After Harley’s death, a pupil at his school launched a parliamentary petition calling for the Government to make it a legal requirement that every school has a line of bollards outside to protect children from vehicles.

Meanwhile, the leaked report seen by the MoS reveals Glover took cocaine, sleeping pills and two boxes of paracetamol before driving his car at Harley and his friends. 

In November, during a 15-minute hearing at Snaresbrook Crown Court, the 52-year-old admitted manslaughter by diminished responsibility and ten counts of attempted murder.

It was the first time Jo had seen Glover, who appeared via video-link from a secure hospital.

Jo is tortured by conflicting emotions. She hates the man who killed her son but is also angry that Glover did not get the medical support he so clearly needed.

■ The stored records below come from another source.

Lemma step_eval_eq (st : TranslationState) (src lang text : str) (e : env W) :
  source_text st = Some src ->
  target_lang st = Some lang ->
  translation st = Some text ->
  let msgs := evaluator_messages lang src text in
  let st' := apply_update st (eval_update (verdict_of (strip (answer e msgs)))) in
  step n_eval st e =
    match next_dest n_eval st' with
    | Ok d => (Ok (d, st'), after_call e msgs)
    | Raise x => (Raise x, after_call e msgs)
    end.
Proof.
  intros Hs Hl Ht. unfold step. unfold bind at 1. simpl run_node.
  rewrite (eval_eq st src lang text e Hs Hl Ht). cbv zeta. unfold_monad.
  unfold eval_update. now destruct (next_dest n_eval _).
Qed.

(** A successful eval step found the three keys it reads. *)
Lemma step_eval_inv (st st' : TranslationState) (e e' : env W) (d : dest) :
  step n_eval st e = (Ok (d, st'), e') ->
  exists src lang text,
    source_text st = Some src /\ target_lang st = Some lang /\
    translation st = Some text.
Proof.
  unfold step, eval_node. simpl run_node. unfold eval_node. unfold_monad.
  destruct (source_text st) as [src|]; [|discriminate].
  destruct (target_lang st) as [lang|]; [|discriminate].
  destruct (translation st) as [text|]; [|discriminate].
  intros _. now exists src, lang, text.
Qed.

Lemma run_S (limit : nat) (n : node) (st : TranslationState) (e : env W) :
  run (S limit) n st e =
    match step n st e with
    | (Ok (END, st'), e') => (Ok [(n, st')], e')
    | (Ok (Goto n', st'), e') =>
        match run limit n' st' e' with
        | (Ok rest, e'') => (Ok ((n, st') :: rest), e'')
        | (Raise x, e'') => (Raise x, e'')
        end
    | (Raise x, e') => (Raise x, e')
    end.
Proof.
  simpl. unfold bind at 1.
  destruct (step n st e) as [[[d st']|x] e']; simpl; [|reflexivity].
  destruct d; [|reflexivity]. unfold bind, ret.
  now destruct (run limit n0 st' e') as [[rest|x] e''].
Qed.

(** The edge out of [eval], case by case. *)
Lemma next_dest_eval_accept (st : TranslationState) :
  evaluation_ok st = Some true -> next_dest n_eval st = Ok END.
Proof. intros Hok. simpl. unfold route_after_eval. now rewrite Hok. Qed.

Lemma next_dest_eval_exhausted (st : TranslationState) :
  (get_or (max_attempts st) 3 <= get_or (attempts st) 0)%Z ->
  next_dest n_eval st = Ok END.
Proof.
  intros Hm. simpl. unfold route_after_eval.
  destruct (get_or (evaluation_ok st) false); [reflexivity|].
  apply Z.leb_le in Hm. now rewrite Hm.
Qed.

Lemma next_dest_eval_retry (st : TranslationState) (c : str) (n : node) :
  get_or (evaluation_ok st) false = false ->
  (get_or (attempts st) 0 < get_or (max_attempts st) 3)%Z ->
  target_lang st = Some c ->
  path_lookup intent_paths c = Ok (Goto n) ->
  next_dest n_eval st = Ok (Goto n).
Proof.
  intros Hok Hlt Hc Hp. unfold next_dest, route_after_eval. rewrite Hok.
  apply Z.leb_gt in Hlt. rewrite Hlt, Hc. unfold eval_paths.
  now apply path_lookup_app.
Qed.


(** ** The retry loop *)

Lemma is_code_path (c : str) :
  is_code c = true -> exists n, path_lookup intent_paths c = Ok (Goto n).
Proof.
  intros Hc. destruct (is_code_cases c Hc) as [-> | [-> | ->]];
    eexists; reflexivity.
Qed.

Lemma classifier_is_code (q raw : str) : is_code (classifier q raw) = true.
Proof.
  unfold classifier. destruct (first_match q) as [l|]; [apply code_of_is_code|].
  simpl. now destruct (is_code (py_lower (strip raw))) eqn:Hc.
Qed.

(** The intent step of a state that has a query: it succeeds and leads to
    the translate node of the Classifier's code. *)
Lemma step_intent_eq (st : TranslationState) (q : str) (e : env W) :
  query st = Some q ->
  exists c src e' n,
    c = classifier q (answer e (classifier_messages q)) /\
    path_lookup intent_paths c = Ok (Goto n) /\
    step n_intent st e = (Ok (Goto n, apply_update st (intent_update st c src)), e').
Proof.
  intros Hq. destruct (intent_eq st q e Hq) as (src & e' & Heq).
  destruct (is_code_path _ (classifier_is_code q (answer e (classifier_messages q))))
    as [n Hn].
  exists (classifier q (answer e (classifier_messages q))), src, e', n.
  split; [reflexivity|]. split; [exact Hn|].
  unfold step. unfold bind at 1. simpl run_node. rewrite Heq.
  unfold_monad. unfold next_dest, route_after_intent.
  cbn [target_lang apply_update intent_update overwrite]. now rewrite Hn.
Qed.

(** One turn of the loop: a translate step and an eval step, then [END] if
    the verdict accepts or the ceiling is reached, and the loop again
    otherwise. *)
Lemma one_cycle (limit : nat) (n : node) (c src : str) (st : TranslationState)
      (e : env W) (a m : Z) :
  path_lookup intent_paths c = Ok (Goto n) ->
  target_lang st = Some c ->
  source_text st = Some src ->
  attempts st = Some a ->
  max_attempts st = Some m ->
  exists st1 st2 e2 b,
    attempts st1 = Some (a + 1)%Z /\
    target_lang st2 = Some c /\ source_text st2 = Some src /\
    attempts st2 = Some (a + 1)%Z /\ max_attempts st2 = Some m /\
    evaluation_ok st2 = Some b /\
    run (S (S limit)) n st e =
      if b || (m <=? a + 1)%Z
      then (Ok [(n, st1); (n_eval, st2)], e2)
      else match run limit n st2 e2 with
           | (Ok rest, e3) => (Ok ((n, st1) :: (n_eval, st2) :: rest), e3)
           | (Raise x, e3) => (Raise x, e3)
           end.
Proof.
  intros Hp Hc Hs Ha Hm.
  destruct (intent_paths_translate c _ Hp) as (n0 & [= <-] & Hn).
  pose proof (step_translate_eq n st src e Hn Hs) as H1. cbv zeta in H1.
  set (e1 := after_call e _) in H1. set (st1 := apply_update st _) in H1.
  assert (Hs1 : source_text st1 = Some src) by (subst st1; simpl; now rewrite Hs).
  assert (Hc1 : target_lang st1 = Some c) by (subst st1; simpl; now rewrite Hc).
  assert (Ht1 : exists text, translation st1 = Some text)
    by (subst st1; simpl; eauto).
  destruct Ht1 as [text Ht1].
  pose proof (step_eval_eq st1 src c text e1 Hs1 Hc1 Ht1) as H2. cbv zeta in H2.
  set (e2 := after_call e1 _) in H2. set (st2 := apply_update st1 _) in H2.
  set (b := fst (verdict_of (strip (answer e1 (evaluator_messages c src text))))).
  assert (Ha1 : attempts st1 = Some (a + 1)%Z)
    by (subst st1; simpl; now rewrite Ha).
  assert (Hm1 : max_attempts st1 = Some m)
    by (subst st1; simpl; now rewrite Hm).
  assert (Ha2 : attempts st2 = Some (a + 1)%Z) by (subst st2; exact Ha1).
  assert (Hm2 : max_attempts st2 = Some m) by (subst st2; exact Hm1).
  assert (Hc2 : target_lang st2 = Some c) by (subst st2; exact Hc1).
  assert (Hs2 : source_text st2 = Some src) by (subst st2; exact Hs1).
  assert (Hb2 : evaluation_ok st2 = Some b) by reflexivity.
  exists st1, st2, e2, b. repeat (split; [assumption|]).
  rewrite run_S, H1, run_S, H2.
  destruct b eqn:Hb.
  - rewrite (next_dest_eval_accept st2 Hb2). reflexivity.
  - simpl orb. destruct (Z.leb_spec m (a + 1)) as [Hle|Hgt].
    + rewrite next_dest_eval_exhausted; [reflexivity|].
      rewrite Ha2, Hm2. exact Hle.
    + rewrite (next_dest_eval_retry st2 c n);
        [now destruct (run limit n st2 e2) as [[rest|x] e3]| | |assumption|assumption].
      * now rewrite Hb2.
      * rewrite Ha2, Hm2. exact Hgt.
Qed.

(** The loop terminates within its budget and its trace has the shape
    [cycles]: by induction on the number of retries still allowed. *)
Lemma run_loop (k : nat) :
  forall (limit : nat) (n : node) (c src : str) (st : TranslationState)
         (e : env W) (a m : Z),
    path_lookup intent_paths c = Ok (Goto n) ->
    target_lang st = Some c ->
    source_text st = Some src ->
    attempts st = Some a ->
    max_attempts st = Some m ->
    (m - a - 1 <= Z.of_nat k)%Z ->
    (2 * (k + 1) <= limit)%nat ->
    exists trace e', run limit n st e = (Ok trace, e') /\ cycles m a trace.
Proof.
  induction k as [|k IH]; intros limit n c src st e a m Hp Hc Hs Ha Hm Hk Hl;
    (destruct limit as [|[|limit]]; [lia|lia|]);
    destruct (one_cycle limit n c src st e a m Hp Hc Hs Ha Hm)
      as (st1 & st2 & e2 & b & Ha1 & Hc2 & Hs2 & Ha2 & Hm2 & Hb & Hrun);
    destruct (intent_paths_translate c _ Hp) as (n0 & [= <-] & Hn);
    rewrite Hrun; clear Hrun;
    (destruct b; simpl orb;
     [do 2 eexists; split; [reflexivity|]; apply cycles_last; auto|]);
    (destruct (Z.leb_spec m (a + 1)) as [Hle|Hgt];
     [do 2 eexists; split; [reflexivity|]; apply cycles_last; auto|]).
  - lia.
  - destruct (IH limit n c src st2 e2 (a + 1)%Z m Hp Hc2 Hs2 Ha2 Hm2)
      as (rest & e3 & Hrest & Hcyc); [lia|lia|].
    rewrite Hrest. do 2 eexists. split; [reflexivity|].
    now apply cycles_more.
Qed.


Lemma is_translate_not_eval (n : node) : is_translate n = true -> is_eval n = false.
Proof. now destruct n. Qed.

Lemma cycles_nonempty (m a : Z) (trace : list (node * TranslationState)) :
  cycles m a trace -> trace <> [].
Proof. destruct 1; discriminate. Qed.

Lemma last_skip {A : Type} (x : A) (l : list A) (d : A) :
  l <> [] -> last (x :: l) d = last l d.
Proof. destruct l; [congruence | reflexivity]. Qed.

‘I despise the man for what he has done to my son and my family. But if he is as ill as everyone is telling me he is, he should have been better supported. Ultimately, if he had got better support I would still have my son. I hate him so much, I really do.’

Jo explains she has spoken out to ensure such a tragedy does not happen again.

‘I want people to understand that these things are happening and they can be prevented. It shouldn’t be just brushed under the carpet.’

She has described her overwhelming grief in a powerful personal statement prepared before Glover is sentenced on Friday.

‘It wasn’t just Harley’s life that was taken that day. I lost my life as well. Now I merely exist so that my daughter can have a childhood with both her parents.

‘I miss my boy beyond words and I would give my life for Harley to have his.’